- Work order: For every line in the records below that contains the word "induction", add one to a count, and report only that count.

- Material provided:
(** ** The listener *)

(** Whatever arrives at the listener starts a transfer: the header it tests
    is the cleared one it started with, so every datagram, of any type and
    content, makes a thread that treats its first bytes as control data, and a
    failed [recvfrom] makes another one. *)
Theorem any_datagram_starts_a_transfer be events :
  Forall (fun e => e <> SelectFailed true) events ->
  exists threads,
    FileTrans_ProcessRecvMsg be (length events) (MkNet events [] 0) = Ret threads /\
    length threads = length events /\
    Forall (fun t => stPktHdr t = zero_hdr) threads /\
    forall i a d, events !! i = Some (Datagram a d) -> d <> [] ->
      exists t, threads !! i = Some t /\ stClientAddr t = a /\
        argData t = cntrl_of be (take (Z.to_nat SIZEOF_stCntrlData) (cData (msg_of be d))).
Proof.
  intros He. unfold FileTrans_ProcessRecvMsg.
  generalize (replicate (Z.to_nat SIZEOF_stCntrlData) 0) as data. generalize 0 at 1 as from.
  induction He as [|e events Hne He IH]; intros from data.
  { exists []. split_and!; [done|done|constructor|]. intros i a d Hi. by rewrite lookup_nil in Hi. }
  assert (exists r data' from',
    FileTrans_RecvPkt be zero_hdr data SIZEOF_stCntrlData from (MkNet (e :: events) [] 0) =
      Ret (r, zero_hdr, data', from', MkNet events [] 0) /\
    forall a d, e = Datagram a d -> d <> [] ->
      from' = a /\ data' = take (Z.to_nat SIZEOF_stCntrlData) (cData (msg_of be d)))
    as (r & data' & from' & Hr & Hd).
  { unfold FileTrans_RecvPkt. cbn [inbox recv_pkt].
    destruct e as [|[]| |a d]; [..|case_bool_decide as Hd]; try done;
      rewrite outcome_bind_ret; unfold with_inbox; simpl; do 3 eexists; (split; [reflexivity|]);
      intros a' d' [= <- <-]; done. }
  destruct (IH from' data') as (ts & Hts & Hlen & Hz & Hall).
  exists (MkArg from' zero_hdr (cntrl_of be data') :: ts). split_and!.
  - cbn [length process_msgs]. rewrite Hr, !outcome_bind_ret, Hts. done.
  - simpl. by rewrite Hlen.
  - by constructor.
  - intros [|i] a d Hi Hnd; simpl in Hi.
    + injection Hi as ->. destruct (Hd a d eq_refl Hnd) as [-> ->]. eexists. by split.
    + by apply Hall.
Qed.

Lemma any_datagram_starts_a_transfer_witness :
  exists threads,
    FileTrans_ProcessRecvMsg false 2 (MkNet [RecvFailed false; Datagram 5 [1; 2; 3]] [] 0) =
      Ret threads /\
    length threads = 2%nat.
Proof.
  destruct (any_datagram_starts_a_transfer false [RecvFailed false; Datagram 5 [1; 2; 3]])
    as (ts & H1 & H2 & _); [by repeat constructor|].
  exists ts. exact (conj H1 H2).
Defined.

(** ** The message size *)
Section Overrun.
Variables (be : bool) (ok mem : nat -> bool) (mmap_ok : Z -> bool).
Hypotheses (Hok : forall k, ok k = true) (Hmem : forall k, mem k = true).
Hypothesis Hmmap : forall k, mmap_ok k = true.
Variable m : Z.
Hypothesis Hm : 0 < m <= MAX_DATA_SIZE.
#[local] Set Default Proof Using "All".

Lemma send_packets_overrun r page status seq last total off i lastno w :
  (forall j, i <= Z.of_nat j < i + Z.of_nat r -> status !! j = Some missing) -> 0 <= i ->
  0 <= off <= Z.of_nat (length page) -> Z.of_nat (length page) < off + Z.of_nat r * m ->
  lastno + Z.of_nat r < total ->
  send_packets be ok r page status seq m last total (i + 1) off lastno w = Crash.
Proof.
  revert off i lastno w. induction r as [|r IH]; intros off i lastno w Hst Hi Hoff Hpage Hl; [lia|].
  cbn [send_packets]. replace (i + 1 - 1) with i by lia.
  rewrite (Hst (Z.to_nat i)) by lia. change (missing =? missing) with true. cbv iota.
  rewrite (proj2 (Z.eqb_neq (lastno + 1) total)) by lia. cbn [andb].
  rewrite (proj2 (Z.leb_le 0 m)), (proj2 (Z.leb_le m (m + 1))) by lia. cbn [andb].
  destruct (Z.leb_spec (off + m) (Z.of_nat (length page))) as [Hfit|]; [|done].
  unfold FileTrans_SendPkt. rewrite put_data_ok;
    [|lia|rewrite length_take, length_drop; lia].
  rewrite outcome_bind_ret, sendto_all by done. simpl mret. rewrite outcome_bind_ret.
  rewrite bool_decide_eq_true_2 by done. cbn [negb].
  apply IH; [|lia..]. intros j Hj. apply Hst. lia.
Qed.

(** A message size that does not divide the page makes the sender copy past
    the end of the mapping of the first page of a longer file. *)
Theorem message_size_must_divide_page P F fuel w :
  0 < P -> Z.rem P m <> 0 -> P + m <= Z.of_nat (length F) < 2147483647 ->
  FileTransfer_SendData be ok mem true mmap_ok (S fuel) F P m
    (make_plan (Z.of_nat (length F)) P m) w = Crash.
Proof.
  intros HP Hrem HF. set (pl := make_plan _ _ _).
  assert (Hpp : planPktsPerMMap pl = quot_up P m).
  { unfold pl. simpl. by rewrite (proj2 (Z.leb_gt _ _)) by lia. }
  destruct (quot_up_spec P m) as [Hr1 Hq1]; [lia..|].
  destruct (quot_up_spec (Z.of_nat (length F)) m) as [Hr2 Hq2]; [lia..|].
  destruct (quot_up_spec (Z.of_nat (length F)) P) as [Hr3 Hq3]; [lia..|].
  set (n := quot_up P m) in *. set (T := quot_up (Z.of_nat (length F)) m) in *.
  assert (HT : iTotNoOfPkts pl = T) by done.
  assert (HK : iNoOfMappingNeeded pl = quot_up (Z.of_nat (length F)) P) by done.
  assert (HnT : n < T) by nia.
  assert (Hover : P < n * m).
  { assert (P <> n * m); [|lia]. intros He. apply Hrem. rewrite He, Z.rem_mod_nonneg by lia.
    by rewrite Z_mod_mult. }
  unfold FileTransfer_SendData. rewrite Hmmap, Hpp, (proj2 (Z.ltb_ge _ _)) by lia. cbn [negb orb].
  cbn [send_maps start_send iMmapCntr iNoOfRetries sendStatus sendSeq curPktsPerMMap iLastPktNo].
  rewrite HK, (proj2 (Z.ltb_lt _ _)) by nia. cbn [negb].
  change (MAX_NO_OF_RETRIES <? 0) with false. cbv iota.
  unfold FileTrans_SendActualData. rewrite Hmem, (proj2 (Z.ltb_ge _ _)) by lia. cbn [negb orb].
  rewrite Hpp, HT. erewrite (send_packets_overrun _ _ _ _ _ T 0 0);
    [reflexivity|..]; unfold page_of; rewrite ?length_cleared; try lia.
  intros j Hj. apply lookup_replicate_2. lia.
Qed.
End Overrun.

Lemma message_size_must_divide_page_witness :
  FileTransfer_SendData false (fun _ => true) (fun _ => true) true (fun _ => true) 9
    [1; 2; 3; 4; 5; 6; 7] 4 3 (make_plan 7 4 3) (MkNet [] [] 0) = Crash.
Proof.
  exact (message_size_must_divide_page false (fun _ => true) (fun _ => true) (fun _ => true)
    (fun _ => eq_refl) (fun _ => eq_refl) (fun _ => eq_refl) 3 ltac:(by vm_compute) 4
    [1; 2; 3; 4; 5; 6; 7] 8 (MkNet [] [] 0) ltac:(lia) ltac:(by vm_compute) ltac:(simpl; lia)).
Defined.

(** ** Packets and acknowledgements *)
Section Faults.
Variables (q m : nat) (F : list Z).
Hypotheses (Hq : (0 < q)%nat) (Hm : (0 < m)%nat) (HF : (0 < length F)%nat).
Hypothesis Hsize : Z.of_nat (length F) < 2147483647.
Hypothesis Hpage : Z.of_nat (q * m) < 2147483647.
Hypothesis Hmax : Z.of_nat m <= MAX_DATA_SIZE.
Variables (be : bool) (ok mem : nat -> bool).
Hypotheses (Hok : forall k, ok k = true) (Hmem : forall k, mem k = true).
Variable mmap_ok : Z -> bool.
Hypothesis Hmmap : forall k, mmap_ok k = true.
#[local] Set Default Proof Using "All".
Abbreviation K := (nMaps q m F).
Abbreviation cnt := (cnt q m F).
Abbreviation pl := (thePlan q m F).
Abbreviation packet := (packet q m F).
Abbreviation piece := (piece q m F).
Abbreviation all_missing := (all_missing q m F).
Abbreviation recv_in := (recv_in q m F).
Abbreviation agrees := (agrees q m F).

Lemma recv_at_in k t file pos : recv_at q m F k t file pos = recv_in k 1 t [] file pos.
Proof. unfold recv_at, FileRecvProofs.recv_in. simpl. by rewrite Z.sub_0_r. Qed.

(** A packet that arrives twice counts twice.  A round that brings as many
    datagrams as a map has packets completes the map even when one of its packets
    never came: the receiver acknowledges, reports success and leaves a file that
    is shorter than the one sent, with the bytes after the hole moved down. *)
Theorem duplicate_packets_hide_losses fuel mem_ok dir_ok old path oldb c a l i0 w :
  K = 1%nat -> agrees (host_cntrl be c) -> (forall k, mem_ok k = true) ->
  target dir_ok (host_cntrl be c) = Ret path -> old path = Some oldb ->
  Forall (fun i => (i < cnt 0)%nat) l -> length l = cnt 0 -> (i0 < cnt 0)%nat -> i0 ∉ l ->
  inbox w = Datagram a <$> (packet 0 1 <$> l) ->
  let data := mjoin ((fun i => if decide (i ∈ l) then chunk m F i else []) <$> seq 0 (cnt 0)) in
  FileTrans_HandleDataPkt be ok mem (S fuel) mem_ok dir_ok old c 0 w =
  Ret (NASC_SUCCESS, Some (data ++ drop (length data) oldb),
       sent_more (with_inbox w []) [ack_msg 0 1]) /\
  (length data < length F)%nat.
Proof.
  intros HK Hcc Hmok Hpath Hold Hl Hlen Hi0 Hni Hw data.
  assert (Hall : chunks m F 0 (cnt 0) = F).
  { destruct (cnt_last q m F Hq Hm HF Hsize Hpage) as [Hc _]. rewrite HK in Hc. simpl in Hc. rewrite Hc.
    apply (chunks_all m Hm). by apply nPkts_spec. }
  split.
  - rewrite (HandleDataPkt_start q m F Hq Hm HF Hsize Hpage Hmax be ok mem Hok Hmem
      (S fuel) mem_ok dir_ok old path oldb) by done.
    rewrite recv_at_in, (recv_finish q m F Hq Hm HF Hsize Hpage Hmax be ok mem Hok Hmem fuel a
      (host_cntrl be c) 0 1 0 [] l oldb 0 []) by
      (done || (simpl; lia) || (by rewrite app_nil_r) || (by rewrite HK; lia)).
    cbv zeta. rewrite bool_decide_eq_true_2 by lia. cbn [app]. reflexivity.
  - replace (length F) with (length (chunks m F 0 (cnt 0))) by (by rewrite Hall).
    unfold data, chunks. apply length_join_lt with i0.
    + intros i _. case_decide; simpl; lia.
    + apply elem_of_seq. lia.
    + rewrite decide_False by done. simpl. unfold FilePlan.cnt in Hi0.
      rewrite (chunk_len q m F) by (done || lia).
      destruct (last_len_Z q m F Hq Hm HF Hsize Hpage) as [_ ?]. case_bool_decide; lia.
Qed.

- Written answer: 2